**WHAT YOU HAVE TO DO:**
Could you find each line of the data below that contains the word "PortMode" and copy those lines?

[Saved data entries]
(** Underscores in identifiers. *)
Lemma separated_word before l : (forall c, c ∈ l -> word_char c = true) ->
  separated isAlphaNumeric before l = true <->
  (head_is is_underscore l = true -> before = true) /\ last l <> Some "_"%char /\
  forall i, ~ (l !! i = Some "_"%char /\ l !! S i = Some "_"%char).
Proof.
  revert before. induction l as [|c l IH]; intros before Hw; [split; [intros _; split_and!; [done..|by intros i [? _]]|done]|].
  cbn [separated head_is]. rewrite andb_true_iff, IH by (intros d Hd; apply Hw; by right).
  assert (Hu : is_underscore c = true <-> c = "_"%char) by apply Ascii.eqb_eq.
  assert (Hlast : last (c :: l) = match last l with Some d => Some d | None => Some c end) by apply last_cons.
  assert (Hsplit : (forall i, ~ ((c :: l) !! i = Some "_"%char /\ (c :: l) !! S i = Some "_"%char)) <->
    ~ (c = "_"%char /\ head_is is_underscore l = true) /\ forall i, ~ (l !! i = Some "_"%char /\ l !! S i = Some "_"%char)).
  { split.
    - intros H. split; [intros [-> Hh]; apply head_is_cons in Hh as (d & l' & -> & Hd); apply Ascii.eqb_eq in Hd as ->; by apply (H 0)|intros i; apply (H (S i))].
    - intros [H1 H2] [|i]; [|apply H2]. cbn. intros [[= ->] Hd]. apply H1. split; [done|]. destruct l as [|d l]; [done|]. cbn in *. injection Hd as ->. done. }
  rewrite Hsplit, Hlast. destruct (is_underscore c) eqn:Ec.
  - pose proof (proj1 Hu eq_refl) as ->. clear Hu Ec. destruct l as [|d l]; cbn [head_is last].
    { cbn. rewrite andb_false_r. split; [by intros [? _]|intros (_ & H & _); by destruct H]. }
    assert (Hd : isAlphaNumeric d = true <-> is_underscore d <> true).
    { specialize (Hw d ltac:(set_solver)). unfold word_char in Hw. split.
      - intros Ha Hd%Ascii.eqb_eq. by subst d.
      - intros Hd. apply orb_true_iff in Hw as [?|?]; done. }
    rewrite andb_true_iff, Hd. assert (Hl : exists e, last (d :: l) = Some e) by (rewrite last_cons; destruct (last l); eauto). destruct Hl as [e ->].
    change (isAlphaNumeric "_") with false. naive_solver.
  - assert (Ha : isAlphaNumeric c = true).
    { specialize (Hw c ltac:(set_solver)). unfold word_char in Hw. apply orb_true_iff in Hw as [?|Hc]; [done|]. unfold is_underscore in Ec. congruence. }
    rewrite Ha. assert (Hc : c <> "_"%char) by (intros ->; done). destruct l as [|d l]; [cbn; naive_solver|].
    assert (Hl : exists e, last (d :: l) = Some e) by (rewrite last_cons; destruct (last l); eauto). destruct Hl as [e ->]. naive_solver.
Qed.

--

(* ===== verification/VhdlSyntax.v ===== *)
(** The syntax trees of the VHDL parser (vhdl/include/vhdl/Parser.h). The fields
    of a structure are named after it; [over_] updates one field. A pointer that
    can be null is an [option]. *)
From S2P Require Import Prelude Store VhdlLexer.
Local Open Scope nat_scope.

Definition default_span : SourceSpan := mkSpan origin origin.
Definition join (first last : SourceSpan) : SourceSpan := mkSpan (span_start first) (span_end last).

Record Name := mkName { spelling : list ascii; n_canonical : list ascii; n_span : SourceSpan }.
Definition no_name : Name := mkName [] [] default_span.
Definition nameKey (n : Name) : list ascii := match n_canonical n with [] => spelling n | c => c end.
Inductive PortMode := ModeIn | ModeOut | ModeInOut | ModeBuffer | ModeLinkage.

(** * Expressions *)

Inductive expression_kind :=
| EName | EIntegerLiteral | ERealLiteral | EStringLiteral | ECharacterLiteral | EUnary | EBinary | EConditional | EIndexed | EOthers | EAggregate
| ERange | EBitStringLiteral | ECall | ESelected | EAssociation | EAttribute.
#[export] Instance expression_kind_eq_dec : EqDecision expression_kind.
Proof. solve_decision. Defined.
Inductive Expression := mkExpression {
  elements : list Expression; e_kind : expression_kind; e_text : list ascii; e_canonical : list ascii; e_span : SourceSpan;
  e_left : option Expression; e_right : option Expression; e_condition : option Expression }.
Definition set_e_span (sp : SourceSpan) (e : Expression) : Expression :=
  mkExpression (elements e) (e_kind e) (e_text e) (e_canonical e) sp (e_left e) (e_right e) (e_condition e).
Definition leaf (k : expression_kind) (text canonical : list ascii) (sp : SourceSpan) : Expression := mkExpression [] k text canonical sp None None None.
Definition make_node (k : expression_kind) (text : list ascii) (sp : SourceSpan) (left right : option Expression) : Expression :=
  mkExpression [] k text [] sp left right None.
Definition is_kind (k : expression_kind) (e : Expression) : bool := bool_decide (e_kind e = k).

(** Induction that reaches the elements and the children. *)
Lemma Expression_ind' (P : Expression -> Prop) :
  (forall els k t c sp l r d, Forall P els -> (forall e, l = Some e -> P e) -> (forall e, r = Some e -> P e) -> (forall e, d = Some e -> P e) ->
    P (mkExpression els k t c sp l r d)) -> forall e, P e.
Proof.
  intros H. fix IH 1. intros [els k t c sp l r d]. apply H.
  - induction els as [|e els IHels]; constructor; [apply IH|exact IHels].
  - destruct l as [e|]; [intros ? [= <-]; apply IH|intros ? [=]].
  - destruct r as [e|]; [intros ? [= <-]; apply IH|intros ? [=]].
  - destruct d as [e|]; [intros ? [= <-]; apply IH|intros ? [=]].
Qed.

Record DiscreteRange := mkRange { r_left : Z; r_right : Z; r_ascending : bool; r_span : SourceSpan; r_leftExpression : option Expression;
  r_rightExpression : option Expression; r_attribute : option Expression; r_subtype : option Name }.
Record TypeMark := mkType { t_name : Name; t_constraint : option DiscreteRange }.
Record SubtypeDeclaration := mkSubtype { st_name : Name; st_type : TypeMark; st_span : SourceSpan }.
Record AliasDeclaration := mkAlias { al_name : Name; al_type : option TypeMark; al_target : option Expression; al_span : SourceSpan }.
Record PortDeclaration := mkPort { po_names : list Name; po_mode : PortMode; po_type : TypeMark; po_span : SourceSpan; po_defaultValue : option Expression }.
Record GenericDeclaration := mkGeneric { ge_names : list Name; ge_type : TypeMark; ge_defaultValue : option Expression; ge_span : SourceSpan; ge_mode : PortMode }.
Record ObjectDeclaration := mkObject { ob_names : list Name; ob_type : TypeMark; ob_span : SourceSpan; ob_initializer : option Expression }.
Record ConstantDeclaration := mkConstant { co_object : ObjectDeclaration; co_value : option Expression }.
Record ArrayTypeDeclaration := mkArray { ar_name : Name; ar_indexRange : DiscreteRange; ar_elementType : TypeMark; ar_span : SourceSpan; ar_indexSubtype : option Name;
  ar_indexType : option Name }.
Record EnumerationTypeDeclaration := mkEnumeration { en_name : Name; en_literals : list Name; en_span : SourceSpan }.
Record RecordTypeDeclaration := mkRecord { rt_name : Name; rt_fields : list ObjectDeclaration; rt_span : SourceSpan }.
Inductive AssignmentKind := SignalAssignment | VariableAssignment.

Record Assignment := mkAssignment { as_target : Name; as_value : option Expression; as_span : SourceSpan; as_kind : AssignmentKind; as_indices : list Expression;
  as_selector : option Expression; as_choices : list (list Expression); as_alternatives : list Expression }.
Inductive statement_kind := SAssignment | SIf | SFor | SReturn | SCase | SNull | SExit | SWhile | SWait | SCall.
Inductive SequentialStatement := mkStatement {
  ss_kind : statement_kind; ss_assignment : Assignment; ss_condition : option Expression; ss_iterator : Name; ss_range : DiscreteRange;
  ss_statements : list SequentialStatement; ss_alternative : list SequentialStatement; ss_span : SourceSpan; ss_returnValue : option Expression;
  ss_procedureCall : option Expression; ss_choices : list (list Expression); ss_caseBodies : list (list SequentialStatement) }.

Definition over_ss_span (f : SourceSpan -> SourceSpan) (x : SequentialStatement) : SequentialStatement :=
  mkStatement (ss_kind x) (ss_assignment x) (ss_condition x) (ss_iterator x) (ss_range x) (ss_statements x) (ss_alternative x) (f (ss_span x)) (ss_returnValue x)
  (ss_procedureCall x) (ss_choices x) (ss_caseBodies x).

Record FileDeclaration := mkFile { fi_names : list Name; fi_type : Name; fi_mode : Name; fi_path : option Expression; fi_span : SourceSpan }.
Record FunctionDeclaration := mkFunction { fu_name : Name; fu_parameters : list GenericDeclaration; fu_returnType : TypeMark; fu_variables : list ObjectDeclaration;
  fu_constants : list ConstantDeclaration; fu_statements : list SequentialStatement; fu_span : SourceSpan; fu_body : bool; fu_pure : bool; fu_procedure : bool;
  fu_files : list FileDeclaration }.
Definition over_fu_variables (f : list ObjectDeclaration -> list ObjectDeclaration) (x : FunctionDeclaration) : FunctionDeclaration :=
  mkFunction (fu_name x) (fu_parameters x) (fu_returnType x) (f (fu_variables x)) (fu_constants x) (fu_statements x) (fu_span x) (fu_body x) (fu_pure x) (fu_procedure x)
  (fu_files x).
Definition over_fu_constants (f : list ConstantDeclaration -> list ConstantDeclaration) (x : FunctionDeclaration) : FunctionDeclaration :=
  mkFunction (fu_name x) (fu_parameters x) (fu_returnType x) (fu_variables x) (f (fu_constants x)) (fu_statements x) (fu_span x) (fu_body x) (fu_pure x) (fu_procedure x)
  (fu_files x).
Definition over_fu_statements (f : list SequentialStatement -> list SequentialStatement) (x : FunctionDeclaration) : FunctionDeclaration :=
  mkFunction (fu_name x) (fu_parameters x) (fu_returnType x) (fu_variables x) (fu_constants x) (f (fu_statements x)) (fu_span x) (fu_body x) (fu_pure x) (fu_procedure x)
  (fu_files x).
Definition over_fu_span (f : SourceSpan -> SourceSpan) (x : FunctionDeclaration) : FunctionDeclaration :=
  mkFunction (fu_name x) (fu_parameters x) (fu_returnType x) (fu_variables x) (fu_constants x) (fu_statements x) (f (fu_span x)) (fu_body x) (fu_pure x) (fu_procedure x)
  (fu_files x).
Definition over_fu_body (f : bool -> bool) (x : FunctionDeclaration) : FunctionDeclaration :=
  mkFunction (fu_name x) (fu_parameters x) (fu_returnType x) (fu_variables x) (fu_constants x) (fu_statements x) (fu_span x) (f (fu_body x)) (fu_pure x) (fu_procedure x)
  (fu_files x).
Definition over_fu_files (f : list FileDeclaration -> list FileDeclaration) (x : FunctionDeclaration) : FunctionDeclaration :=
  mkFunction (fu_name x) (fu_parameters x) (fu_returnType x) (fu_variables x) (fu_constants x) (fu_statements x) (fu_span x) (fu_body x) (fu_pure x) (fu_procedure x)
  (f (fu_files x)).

**WRITTEN SOLUTION:**
Inductive PortMode := ModeIn | ModeOut | ModeInOut | ModeBuffer | ModeLinkage.
Record PortDeclaration := mkPort { po_names : list Name; po_mode : PortMode; po_type : TypeMark; po_span : SourceSpan; po_defaultValue : option Expression }.
Record GenericDeclaration := mkGeneric { ge_names : list Name; ge_type : TypeMark; ge_defaultValue : option Expression; ge_span : SourceSpan; ge_mode : PortMode }.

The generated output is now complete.